On the surface, Alexander III's
Era of Reaction was working well.

But every time he struck down
a revolutionary,

another one popped up as a replacement.

In 1887, five prisoners were brought
out of the fortress' execution block,

and hanged on a gallows
just where the white tree is.

Their crime? Plotting to murder the Tsar.

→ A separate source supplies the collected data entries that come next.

(** The three ways a call can end. *)
Lemma make_claim_shape
    (is_subset : SingleClause -> Clause -> bool) (self self' : RequirementContext)
    (course : CourseInstance) (path : list string) (arg : ClauseArg)
    (allow_claimed : bool) (a : ClaimAttempt) :
  make_claim is_subset self course path arg allow_claimed = Ok (a, self') ->
  (claim_clbid (claim a) = clbid course
   /\ claim_crsid (claim a) = crsid course
   /\ claimant_path (claim a) = path)
  /\ ((did_fail a = false /\ conflict_with a = []
       /\ lets_through arg allow_claimed = true /\ self' = self)
      \/ (did_fail a = false /\ conflict_with a = []
          /\ lets_through arg allow_claimed = false
          /\ self' = with_claims self
                       (<[clbid course :=
                            set_add (claim a) (prior_claims self (clbid course))]>
                          (claims self)))
      \/ (did_fail a = true
          /\ conflict_with a = prior_claims self (clbid course)
          /\ prior_claims self (clbid course) <> []
          /\ lets_through arg allow_claimed = false /\ self' = self)).
Proof.
  unfold make_claim, lets_through, prior_claims.
  pose proof (claims_add_getitem (claims self) (clbid course)) as Hadd.
  pose proof (getitem_fst (claims self) (clbid course)) as Hfst.
  pose proof (getitem_nonempty_snd (claims self) (clbid course)) as Hsnd.
  destruct arg as [ | items | c | r]; cbn [mbind outcome_bind bind rule_of from_option];
    try discriminate;
    (destruct (allow_claimed || _) eqn:Hallow;
     [intros [= <- <-]; split; [done | left; done] |]);
    (destruct (defaultdict_getitem (claims self) (clbid course)) as [prior d'] eqn:E);
    cbn [fst snd] in *; subst prior;
    (destruct (default [] (claims self !! clbid course)) as [| p ps] eqn:Hprior;
     cbn [is_empty negb];
     [ intros [= <- <-]; split; [done |]; right; left;
       cbn [claims with_claims claim]; rewrite Hadd; done
     | rewrite (Hsnd ltac:(discriminate)) in *; clear Hsnd ]);
    repeat match goal with
           | |- context [if is_empty ?l then _ else _] => destruct (is_empty l)
           | |- context [match ?o with Some _ => _ | None => _ end] => destruct o
           end;
    intros [= <- <-]; (split; [done |]);
    first [ right; right; cbn;
            rewrite (proj1 (with_claims_claims self (claims self)));
            repeat split; done
          | right; left; cbn [claims with_claims claim did_fail conflict_with];
            rewrite Hadd; done ].
Qed.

One of them was a 21-year-old
called Aleksandr Ulyanov.

That's his gray memorial up there.

Now you might not have heard of Aleksandr,

but you will have heard
of his younger brother.

On the day of Aleksandr's execution,

this brother was at school
doing his geometry exam.

His brother's death radicalized him.

He got involved in student protests

and starting producing
revolutionary literature

under a pseudonym

that would become one of
the 20th century's best known names.

Lenin.

Contemporaries saw danger.

The novelist Tolstoy wrote to the Tsar
urging him to show love for his enemies.

But Alexander wanted
to take the fight further,

and he used the very site of his father's
assassination in St. Petersburg,

to make a powerful statement.

This city had killed his father,

and here Alexander would champion
the traditions of the motherland,

over the bankrupt modernity of the west.

Peter the Great
had conceived of St. Petersburg

as a model for a new Russia.

Here Russia was going to
embrace western ideals.

The city was even going to look
like it belonged to Europe,

being largely in the classical style.

And yet, bang in the middle of this city
full of Renaissance-style palazzi,

Alexander III has plonked down
this building.

It's like a declaration of war
on Peter's ideal.

A bit like a ghost at a feast.

This building revives the old Russia
that Peter the Great tried to obliterate.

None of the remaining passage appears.